─── LISTED ENTRIES ───
(** [mkdir(parents=True, exist_ok=True)] is [makedirs]. *)
Lemma Path_mkdir_fuel_parents k (p : path) n :
  (length p ≤ k)%nat → Path_mkdir_fuel k true true p n = makedirs p (Some n).
Proof.
  revert p n. induction k as [|k IH]; intros p n Hk;
    rewrite Path_mkdir_fuel_unfold;
    pose proof (os_op_mkdir_cases p n) as Hc;
    destruct (os_op mkdir_entry p n) as [[]|n'] eqn:Hos; simpl; try done;
    try (rewrite Hc; by destruct (is_dir_node _)).
  - destruct (at_path_mkdir_missing _ _ Hc) as [Hp _].
    destruct p; simpl in Hk; [done | lia].
  - destruct (at_path_mkdir_missing _ _ Hc) as [Hp Hm].
    rewrite bool_decide_false.
    2:{ unfold parent. intros Heq. apply (f_equal length) in Heq.
        destruct p as [|x p] using rev_ind; [done|].
        rewrite removelast_last, length_app in Heq. simpl in Heq. lia. }
    rewrite IH.
    2:{ unfold parent. destruct p as [|x p _] using rev_ind; [done|].
        rewrite removelast_last. rewrite length_app in Hk. simpl in Hk. lia. }
    destruct (makedirs (parent p) (Some n)) as [e|n1]; [done|].
    destruct Hm as (n2 & Hn2 & ->).
    rewrite Path_mkdir_fuel_single. unfold os_op. by rewrite Hn2.
Qed.

(** Copies *)

Lemma node_size_lookup (m : gmap string node) x c :
  m !! x = Some c → node_size c < node_size (Dir m).
Proof.
  intros H. simpl.
  rewrite (map_fold_delete_L _ _ x (node_size c)).
  - lia.
  - intros. lia.
  - by rewrite lookup_fmap, H.
Qed.

Lemma node_ind' (P : node → Prop) :
  (∀ d, P (File d)) →
  (∀ m : gmap string node, (∀ x c, m !! x = Some c → P c) → P (Dir m)) →
  ∀ n, P n.
Proof.
  intros Hf Hd n. remember (node_size n) as k eqn:Hk. revert n Hk.
  induction (lt_wf k) as [k _ IH]. intros n ->.
  destruct n as [d|m]; [apply Hf|].
  apply Hd. intros x c Hc.
  apply (IH (node_size c)); [by apply (node_size_lookup m x) | done].
Qed.

Lemma copy_node_id n : copy_node n = n.
Proof.
  induction n as [d|m IH] using node_ind'; simpl; [done|].
  f_equal. apply map_eq. intros x. rewrite lookup_fmap.
  destruct (m !! x) as [c|] eqn:Hc; simpl; [|done].
  f_equal. by eapply IH.
Qed.

(** ** The calls of the script below the target directory *)

Lemma bind_eq {A B} (c : M A) (k : A → M B) w :
  bind c k w = match c w with Ok a w' => k a w' | Raise e w' => Raise e w' end.
Proof. done. Qed.

Lemma name_snoc (p : path) x : name (p </> x) = x.
Proof. unfold name. by rewrite last_snoc. Qed.

Lemma sweep_names_lookup l (s : gmap string node) k :
  sweep_names l s !! k
  = if decide (k ∈ l ∧ ¬ kept k) then None else s !! k.
Proof.
  unfold sweep_names. revert s. induction l as [|x l IH]; intros s.
  - cbn [foldl]. destruct (decide _) as [[H _]|_]; [|done].
    by apply elem_of_nil in H.
  - cbn [foldl]. rewrite IH.
    destruct (decide (k ∈ l ∧ ¬ kept k)) as [[Hl Hk]|Hn];
      destruct (decide (k ∈ x :: l ∧ ¬ kept k)) as [[Hl' Hk']|Hn']; try done.
    + exfalso. apply Hn'. split; [by right|done].
    + apply elem_of_cons in Hl' as [->|Hl']; [|tauto].
      rewrite decide_False by done. apply lookup_delete_eq.
    + destruct (decide (kept x)); [done|].
      apply lookup_delete_ne. intros ->. apply Hn'. split; [by left|done].
Qed.

Lemma sweep_names_all (s : gmap string node) :
  sweep_names (map_to_list s).*1 s = swept s.
Proof.
  apply map_eq. intros k. rewrite sweep_names_lookup. unfold swept.
  rewrite map_lookup_filter.
  destruct (s !! k) as [c|] eqn:Hk; simpl.
  - destruct (decide (kept k)) as [Hkept|Hkept].
    + rewrite decide_False by tauto. by rewrite option_guard_True.
    + rewrite decide_True; [by rewrite option_guard_False|].
      split; [|done]. apply list_elem_of_fmap. exists (k, c). split; [done|].
      by apply elem_of_map_to_list.
  - by destruct (decide _).
Qed.

Lemma os_op_double f x y (t s : gmap string node) :
  t !! x = Some (Dir s) →
  os_op f [x; y] (Dir t) =
  match f (s !! y) with
  | inl e => inl e
  | inr v => inr (Dir (<[x:=Dir (partial_alter (λ _, v) y s)]> t))
  end.
Proof.
  intros Hx. unfold os_op. simpl. rewrite Hx. by destruct (f (s !! y)).
Qed.

Lemma lookup_path_double x y (t s : gmap string node) :
  t !! x = Some (Dir s) → lookup_path [x; y] (Dir t) = s !! y.
Proof. intros Hx. simpl. rewrite Hx. simpl. by destruct (s !! y). Qed.

(** Every call the script makes after [target_dir.mkdir] works below the
    target directory [T]; its effect is stated on the entries [t] of that
    directory, grafted into the file system [n] around it. *)
Section Focus.
Context (T : path) (n : node) (HT : is_Some (lookup_path T n)).

Lemma focus_lookup q t :
  lookup_path (T ++ q) (graft T (Dir t) n) = lookup_path q (Dir t).
Proof. by apply lookup_path_graft. Qed.

Lemma focus_exists q t o e :
  Path_exists (T ++ q) (World (graft T (Dir t) n) o e)
  = Ok (is_some (lookup_path q (Dir t))) (World (graft T (Dir t) n) o e).
Proof. unfold Path_exists. simpl. by rewrite focus_lookup. Qed.

Lemma focus_is_dir q t o e :
  Path_is_dir (T ++ q) (World (graft T (Dir t) n) o e)
  = Ok (is_dir_node (lookup_path q (Dir t))) (World (graft T (Dir t) n) o e).
Proof. unfold Path_is_dir. simpl. by rewrite focus_lookup. Qed.

Lemma focus_syscall f q t o e :
  q ≠ [] →
  syscall (os_op f (T ++ q)) (World (graft T (Dir t) n) o e)
  = match os_op f q (Dir t) with
    | inl x => Raise x (World (graft T (Dir t) n) o e)
    | inr c => Ok tt (World (graft T c n) o e)
    end.
Proof.
  intros Hq. unfold syscall. simpl.
  rewrite (os_op_focus f T q _ (Dir t)); [|by apply lookup_path_graft_same|done].
  destruct (os_op f q (Dir t)); [done|]. by rewrite graft_graft.
Qed.

Lemma focus_outside p t :
  diverge T p = true → lookup_path p (graft T (Dir t) n) = lookup_path p n.
Proof. apply lookup_path_graft_diverge. Qed.

Lemma focus_mkdir x t o e :
  Path_mkdir false true (T </> x) (World (graft T (Dir t) n) o e)
  = match t !! x with
    | None => Ok tt (World (graft T (Dir (<[x:=Dir ∅]> t)) n) o e)
    | Some (Dir _) => Ok tt (World (graft T (Dir t) n) o e)
    | Some (File _) => Raise FileExistsError (World (graft T (Dir t) n) o e)
    end.
Proof.
  unfold Path_mkdir, syscall. cbn [fs]. rewrite Path_mkdir_fuel_single.
  rewrite (os_op_focus _ T [x] _ (Dir t)); [|by apply lookup_path_graft_same|done].
  rewrite os_op_single, focus_lookup. simpl.
  destruct (t !! x) as [[?|s]|]; simpl; try done.
  by rewrite graft_graft.
Qed.

Lemma focus_ne q p : diverge T p = true → p ≠ T ++ q.
Proof.
  intros H. apply diverge_ne. rewrite diverge_sym in H.
  by apply diverge_app_r.
Qed.

Lemma focus_copy src t s o e :
  diverge T src = true → name src = "bundled.js" →
  t !! "server" = Some (Dir s) →
  shutil_copy src (T ++ ["server"; "bundled.js"])
    (World (graft T (Dir t) n) o e)
  = match lookup_path src n with
    | Some (File data) =>
        match copy_into data s with
        | Some s' => Ok tt (World (graft T (Dir (<["server":=Dir s']> t)) n) o e)
        | None => Raise IsADirectoryError (World (graft T (Dir t) n) o e)
        end
    | Some (Dir _) => Raise IsADirectoryError (World (graft T (Dir t) n) o e)
    | None => Raise FileNotFoundError (World (graft T (Dir t) n) o e)
    end.
Proof.
  intros Hd Hname Hs. unfold shutil_copy.
  rewrite bind_eq, focus_is_dir. cbv beta iota.
  rewrite bind_eq. unfold Path_exists at 1. cbv beta iota. cbn [fs].
  rewrite (focus_outside _ _ Hd), Hname.
  assert (lookup_path ["server"; "bundled.js"] (Dir t) = s !! "bundled.js")
    as ->.
  { simpl. rewrite Hs. simpl. by destruct (s !! "bundled.js"). }
  unfold copy_into.
  destruct (s !! "bundled.js") as [[d0|d]|] eqn:Hb; cbn [is_dir_node];
    rewrite <-?app_assoc; cbn [app];
    (rewrite bool_decide_false by (by apply focus_ne));
    rewrite andb_false_r, bind_eq; unfold read_file at 1; cbn [fs];
    rewrite (focus_outside _ _ Hd);
    destruct (lookup_path src n) as [[data|?]|]; try done;
    (rewrite focus_syscall by done); unfold os_op; simpl;
    rewrite Hs; simpl; rewrite ?Hb; simpl; try done.
  destruct (d !! "bundled.js") as [[?|?]|]; simpl; done.
Qed.

Lemma focus_touch x t o e :
  Path_touch (T </> x) (World (graft T (Dir t) n) o e)
  = Ok tt (World (graft T (Dir (<[x:=default (File "") (t !! x)]> t)) n) o e).
Proof.
  unfold Path_touch. rewrite focus_syscall by done. rewrite os_op_single.
  by destruct (t !! x).
Qed.

Lemma focus_makedirs_fresh x t o e :
  t !! x = None →
  syscall (makedirs (T </> x) ∘ Some) (World (graft T (Dir t) n) o e)
  = Ok tt (World (graft T (Dir (<[x:=Dir ∅]> t)) n) o e).
Proof.
  intros Hx. unfold syscall. cbn [fs compose].
  rewrite (makedirs_focus T [x] _ (Dir t)) by by apply lookup_path_graft_same.
  simpl. rewrite Hx. simpl. by rewrite graft_graft.
Qed.

Lemma focus_copytree src x t o e :
  diverge T src = true → t !! x = None →
  shutil_copytree src (T </> x) (World (graft T (Dir t) n) o e)
  = match lookup_path src n with
    | Some (Dir b) => Ok tt (World (graft T (Dir (<[x:=Dir b]> t)) n) o e)
    | Some (File _) =>
        Raise NotADirectoryError (World (graft T (Dir t) n) o e)
    | None => Raise FileNotFoundError (World (graft T (Dir t) n) o e)
    end.
Proof.
  intros Hd Hx. unfold shutil_copytree. cbn [fs].
  rewrite (focus_outside _ _ Hd), focus_lookup.
  destruct (lookup_path src n) as [[?|b]|]; try done.
  simpl lookup_path. rewrite Hx. simpl.
  rewrite bind_eq, focus_makedirs_fresh by done.
  rewrite focus_syscall by done. rewrite os_op_single. unfold put_entry.
  change (copy_node (Dir b)) with (Dir (copy_node <$> b)).
  change (partial_alter (λ _, Some (Dir (copy_node <$> b))) x (<[x:=Dir ∅]> t))
    with (<[x:=copy_node (Dir b)]> (<[x:=Dir ∅]> t)).
  by rewrite insert_insert_eq, copy_node_id.
Qed.

Lemma focus_rmtree x t o e :
  shutil_rmtree (T </> x) (World (graft T (Dir t) n) o e)
  = match t !! x with
    | Some (Dir _) => Ok tt (World (graft T (Dir (delete x t)) n) o e)
    | Some (File _) =>
        Raise NotADirectoryError (World (graft T (Dir t) n) o e)
    | None => Raise FileNotFoundError (World (graft T (Dir t) n) o e)
    end.
Proof.
  unfold shutil_rmtree. rewrite focus_syscall by done. rewrite os_op_single.
  by destruct (t !! x) as [[?|?]|].
Qed.

(** Replacing bin: what is there goes, the source comes. *)
Lemma focus_bin src t o e :
  diverge T src = true →
  (ex ← Path_exists (T </> "bin");
   (if ex : bool then shutil_rmtree (T </> "bin") else ret tt);;
   shutil_copytree src (T </> "bin")) (World (graft T (Dir t) n) o e)
  = match t !! "bin" with
    | Some (File _) =>
        Raise NotADirectoryError (World (graft T (Dir t) n) o e)
    | _ =>
        match lookup_path src n with
        | Some (Dir b) =>
            Ok tt (World (graft T (Dir (<["bin":=Dir b]> t)) n) o e)
        | Some (File _) =>
            Raise NotADirectoryError
              (World (graft T (Dir (delete "bin" t)) n) o e)
        | None =>
            Raise FileNotFoundError
              (World (graft T (Dir (delete "bin" t)) n) o e)
        end
    end.
Proof.
  intros Hd. rewrite bind_eq, focus_exists. cbv beta iota.
  simpl lookup_path. rewrite bind_eq.
  destruct (t !! "bin") as [[?|bb]|] eqn:Hb; simpl.
  - by rewrite focus_rmtree, Hb.
  - rewrite focus_rmtree, Hb.
    rewrite focus_copytree by (done || apply lookup_delete_eq).
    destruct (lookup_path src n) as [[?|?]|]; try done.
    by rewrite insert_delete_eq.
  - rewrite focus_copytree by done.
    rewrite delete_id by done.
    by destruct (lookup_path src n) as [[?|?]|].
Qed.

Lemma focus_sweep_item x y t s o e :
  t !! x = Some (Dir s) → is_Some (s !! y) →
  sweep_item (T ++ [x; y]) (World (graft T (Dir t) n) o e)
  = Ok tt (World (graft T (Dir (<[x:=Dir (if decide (kept y) then s
                                           else delete y s)]> t)) n) o e).
Proof.
  intros Hx [c Hy]. unfold sweep_item.
  assert (name (T ++ [x; y]) = y) as ->.
  { replace (T ++ [x; y]) with ((T ++ [x]) ++ [y]) by (by rewrite <-app_assoc).
    apply name_snoc. }
  destruct (decide (kept y)) as [Hk|Hk].
  - rewrite insert_id by done.
    destruct Hk as [-> | ->]; by rewrite ?bool_decide_false by naive_solver.
  - rewrite !bool_decide_true by (intros ->; apply Hk; by constructor).
    cbn [andb]. rewrite bind_eq, focus_is_dir. cbv beta iota.
    rewrite (lookup_path_double _ _ _ _ Hx), Hy.
    destruct c as [d|m]; cbn [is_dir_node].
    + unfold Path_unlink. rewrite focus_syscall by done.
      by rewrite (os_op_double _ _ _ _ _ Hx), Hy.
    + unfold shutil_rmtree. rewrite focus_syscall by done.
      by rewrite (os_op_double _ _ _ _ _ Hx), Hy.
Qed.

Lemma focus_sweep_loop x l t s o e :
  t !! x = Some (Dir s) → NoDup l → (∀ y, y ∈ l → is_Some (s !! y)) →
  for_each ((λ y, T </> x </> y) <$> l) sweep_item
    (World (graft T (Dir t) n) o e)
  = Ok tt (World (graft T (Dir (<[x:=Dir (sweep_names l s)]> t)) n) o e).
Proof.
  revert t s. induction l as [|y l IH]; intros t s Hx Hnd Hin; simpl.
  - by rewrite insert_id.
  - apply NoDup_cons in Hnd as [Hy Hnd].
    rewrite bind_eq, <-app_assoc. cbn [app].
    rewrite (focus_sweep_item x y t s) by (done || apply Hin; by left).
    rewrite (IH _ (if decide (kept y) then s else delete y s)).
    + by rewrite insert_insert_eq.
    + by rewrite lookup_insert_eq.
    + done.
    + intros z Hz. destruct (decide (kept y)); [apply Hin; by right|].
      rewrite lookup_delete_ne by (intros ->; done). apply Hin. by right.
Qed.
───
» **ACTIVITY**
Repeat exactly, and only, the lines from the one containing "rewrite (IH _" through the last line above.

» **PROBLEM SOLUTION**
    rewrite (IH _ (if decide (kept y) then s else delete y s)).
    + by rewrite insert_insert_eq.
    + by rewrite lookup_insert_eq.
    + done.
    + intros z Hz. destruct (decide (kept y)); [apply Hin; by right|].
      rewrite lookup_delete_ne by (intros ->; done). apply Hin. by right.
Qed.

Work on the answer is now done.